La scuola dell’obbligo deve invece garantire e stimolare le relazioni tra i ragazzi e tra studenti e docenti. Il filosofo italiano Massimo Cacciari ha promosso un appello a favore della scuola in presenza, della scuola viva, sottoscritto da molti intellettuali: «la scuola non vuol dire meccanico apprendimento di nozioni, non coincide con lo smanettamento di una tastiera, con la sudditanza a motori di ricerca. Vuol dire anzitutto socialità, in senso orizzontale (fra allievi) e verticale (con i docenti), dinamiche di formazione onnilaterale, crescita intellettuale e morale, maturazione di una coscienza civile e politica».

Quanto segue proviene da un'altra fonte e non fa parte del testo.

(* ===== verification/ConsentProofs.v ===== *)
(** The theorems about consent: who can fulfil a grant, with what, and what is
    replayed to whom. *)
From S2P Require Import Prelude Ids TokenFormat Scope Pkce Jose Keystore Domain Database Repository Handlers ClientAuth RepositorySpec TokenService World ClientAuthProofs TokenSpec Introspection Consent.

Open Scope Z_scope.

Section consent_proofs.
Context {TX : TokenExternals} {UX : UrlExternals} {DX : DbExternals} {HX : HandlerExternals}
        {CX : ConsentExternals}.

(** The policy engine has nothing against the grant, given some session counts. *)
Definition policy_accepts (bs : BrowserSession) (c : Client) (scope : ScopeSet)
    (gt : PolicyGrantType) (ip : option IpAddr) (ua : option string) : Prop :=
  ∃ counts, policy_evaluate
    {| input_user := Some (BrowserSession_user bs); input_client := c;
       input_session_counts := Some counts; input_scope := scope; input_grant_type := gt;
       input_ip_address := ip; input_user_agent := ua |} = Some [].

Lemma has_policy_violation_inv bs c scope gt ip ua st b st' :
  has_policy_violation bs c scope gt ip ua st = (Ok b, st') →
  st' = st ∧
  (b = false → admin_scope_allowed (BrowserSession_user bs) scope = true ∧
               policy_accepts bs c scope gt ip ua).
Proof.
  unfold has_policy_violation. intros H.
  destruct (admin_scope_allowed _ _) eqn:Ha; simpl in H; [|by injection H as <- <-].
  apply bind_Ok_inv in H as (u & st1 & Hq & H). apply require_inv in Hq as [_ ->].
  apply bind_Ok_inv in H as (counts & st1 & Hc & H). apply try_with_Ok_inv in Hc.
  unfold count_user_sessions_for_limiting, oauth2_session_count_active_for_user,
    personal_session_count_active_for_user in Hc. injection Hc as _ <-.
  apply bind_Ok_inv in H as (res & st1 & He & H). apply ok_or_Ok_inv in He as [He ->].
  injection H as <- <-. split; [done|]. intros Hv. split; [done|]. exists counts. rewrite He.
  apply negb_false_iff, bool_decide_eq_true in Hv. by rewrite Hv.
Qed.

«Una delle uniche cose positive del coronavirus è che, costringendo la gente a rimanere a casa, quasi nessuno si sposta più, né con l’auto, né con i mezzi pubblici e questo comporta una netta diminuzione dell’inquinamento in tutto il mondo. L’aria diventa quindi più respirabile. – scrive uno studente di quarta media – Io passo le mie giornate in isolamento facendo i compiti e gli esercizi caricati su Moodle, leggendo, mangiando, ascoltando musica, guardando film e dormendo. Quando è bel tempo e c’è il sole esco in giardino a prendere una boccata d’aria, altrimenti resto tappato in casa. Durante il giorno chiamo i miei zii e i miei nonni annoiati raccomandandogli ripetutamente di non uscire di casa.
Penso che la scuola a distanza utilizzando la piattaforma Moodle sia un buon metodo di lavoro, in queste situazioni, dove non si può né uscire né vedere nessuno al di fuori delle mura di casa, ed è molto funzionale, a meno di qualche problema tecnico, per esempio l’assenza della connessione wifi. Secondo me la cosa che funziona meno nella scuola a distanza sono le lezioni virtuali, che mi sembrano meno efficaci delle lezioni in classe, soprattutto se bisogna affrontare dei nuovi argomenti, sono più difficili da capire. Invece è molto funzionale nel caso degli esercizi, perché dopo averli fatti si possono rimandare al docente sempre tramite Moodle. Però spero che questa situazione riguardante il coronavirus finisca presto e che si possa ritornare alle normali abitudini».

Lunedì 11 maggio sono riprese le normali abitudini, o quasi. Infatti le scuole sono state riaperte e studenti e professori sono tornati alle loro attività nelle aule, anche se a ritmi ridotti e con classi dimezzate, per rispettare le norme di sicurezza antivirus. I ragazzi hanno ritrovato il piacere delle relazioni e degli incontri. La scuola che convive con il Coronavirus è diversa, con meno ore di lezione, più lavoro da casa, e senza la pressione dei test. Chissà, forse una scuola più leggera ed essenziale può essere migliore, anche perché ci sono meno allievi per classe.